Tate Liverpool is preparing to relaunch its permanent collection under a new name and brand, with the help of graphics consultancy Glorious Creative and London marketing agencies Fallon and Clear.

The gallery is in the middle of preparations for a major collection rehang, ahead of the city’s 2008 presidency as the European Capital of Culture.

A spokesman for Tate Liverpool says that the new collection will come from the Tate’s storage, as well as from Tate Modern and Tate Britain in London.

It will occupy three of the gallery’s four floors, alongside the Turner Prize exhibition.

Manchester consultancy Glorious Creative was appointed to the project seven weeks ago, without a pitch, to create concepts for the exhibition graphics and to devise a navigational scheme to guide visitors around the figurative and abstract collection.

The consultancy has also produced a commemorative book to mark the occasion.

Fallon has rebranded and named the collection The Twentieth Century: How it Looked and Felt, while Clear is understood to be working on promotional signage and banners around the foyer and outside of the gallery. The over-arching Tate brand by Wolff Olins will not be affected.

Glorious design director on the project Tom Shaughnessy explains that one of the challenges of the project was to simplify and categorise such a large body of work, across a long time period.

‘Trying to deal with 100 years of figurative and abstract work and putting that into a coherent scheme was the biggest challenge.
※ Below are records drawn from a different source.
Lemma exc_build_update_feed args m e :
  (build_update_feed args m).1 = Raise e →
  (∃ f, build_update_feed_dict m = Some f ∧ raised_by (f args) e) ∨
  e = Interp "AttributeError".
Proof.
  unfold build_update_feed. rewrite bind_eq. cbn [get].
  destruct (build_update_feed_dict m) as [f|] eqn:E; cbn [getattr].
  - rewrite bind_eq. cbn [ret]. unfold on_self, zoom.
    destruct (f args (self_ m)) as [r s] eqn:Ef. cbn [fst]. intros ->.
    left. exists f. split; [done|]. exists (self_ m). by rewrite Ef.
  - rewrite bind_eq. cbn [raise fst]. intros [= <-]. by right.
Qed.

Lemma exc_update args m e :
  (update args m).1 = Raise e →
  (∃ f, build_update_feed_dict m = Some f ∧ raised_by (f args) e) ∨
  ∃ o, o ∈ [failed_assert; interpreter; framework_call] ∧ came_from o e.
Proof.
  unfold update. rewrite bind_eq. cbn [get].
  destruct (_optimizer_op (self_ m)) as [op|].
  2:{ cbn [raise fst]. intros [= <-]. right. exists failed_assert.
      split; [origins|done]. }
  rewrite bind_eq.
  destruct (build_update_feed args m) as [[feed|e'] m1] eqn:Eb.
  - rewrite bind_eq. cbn [get]. intros He.
    destruct (exc_run_update no_closure m1 feed m1 e He)
      as [[]|(o & Ho & Hfrom)].
    right. exists o. split; [|done]. revert Ho. clear. revert o. origins.
  - cbn [fst]. intros [= <-].
    destruct (exc_build_update_feed args m e') as [Hf| ->];
      [by rewrite Eb|by left|].
    right. exists interpreter. split; [origins|by eexists].
Qed.

Lemma exc_new env build_graph buf e :
  Model.new env build_graph buf = Raise e →
  raised_by build_graph e ∨
  ∃ o, o ∈ [name_taken; interpreter; framework_call] ∧ came_from o e.
Proof.
  unfold Model.new.
  destruct (Model.__init__ env build_graph buf) as [[[]|e'] m] eqn:E; [done|].
  intros [= <-]. revert E. unfold Model.__init__. intros E.
  eapply (raises_only_with (raised_by build_graph)
            [name_taken; interpreter; framework_call]);
    [..|by rewrite E].
  - unfold on_self, on_G. raises_with graph_ops.
  - unfold on_self, on_G. raises_with graph_ops.
  - unfold on_self.
    raises_with ltac:(first [ by_lemma exc_create_weight_setter_ops
                            | by apply raises_only_closure ]).
Qed.


End Exceptions.

(** ** The keys the framework leaves to the wrapper *)

Section Preserves.
Context {S : Type}.

Implicit Types (P : S → Prop).

Lemma preserves_ret {A} P (a : A) : preserves P (ret a).
Proof. by intros s. Qed.

Lemma preserves_raise {A} P e : preserves P (raise (A := A) e).
Proof. by intros s. Qed.

Lemma preserves_get P : preserves P get.
Proof. by intros s. Qed.

Lemma preserves_gets {A} P (f : S → A) : preserves P (gets f).
Proof. by intros s. Qed.

Lemma preserves_getattr {A} P (attr : option A) :
  preserves P (Model.getattr attr).
Proof. destruct attr; by intros s. Qed.

Lemma preserves_item0 {A} P (seq : list A) : preserves P (Model.item0 seq).
Proof. destruct seq; by intros s. Qed.

Lemma preserves_modify P (f : S → S) :
  (∀ s, P s → P (f s)) → preserves P (modify f).
Proof. intros Hf s. apply Hf. Qed.

Lemma preserves_bind {A B} P (c : M S A) (k : A → M S B) :
  preserves P c → (∀ a, preserves P (k a)) → preserves P (bind c k).
Proof.
  intros Hc Hk s Hs. unfold bind. specialize (Hc s Hs).
  destruct (c s) as [[a|e] s']; [by apply Hk|done].
Qed.

Lemma preserves_for_each {A} P (l : list A) (body : A → M S unit) :
  (∀ x, preserves P (body x)) → preserves P (for_each l body).
Proof.
  intros Hb. induction l as [|x l IH]; [apply preserves_ret|].
  cbn [for_each]. apply preserves_bind; [apply Hb|]. by intros _.
Qed.

Lemma preserves_list_comp {A B} P (f : A → M S B) (l : list A) :
  (∀ x, preserves P (f x)) → preserves P (list_comp f l).
Proof.
  intros Hf. induction l as [|x l IH]; [apply preserves_ret|].
  cbn [list_comp]. apply preserves_bind; [apply Hf|]. intros y.
  apply preserves_bind; [apply IH|]. intros ys. apply preserves_ret.
Qed.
Each figurative and abstract is broken down into various sections,’ he says.

‘We also wanted to show that the two disciplines actually cross over to one another and that they’re not completely separate,’ he adds.

Glorious has used a colour-coded scheme to address these issues and to help visitors to ‘know where they are in terms of time around the exhibition’.

Tate Liverpool is keeping the brand and graphics under wraps until the official launch of the collection on 27 September.

The Twentieth Century: How it Looked and Felt will run until spring 2009.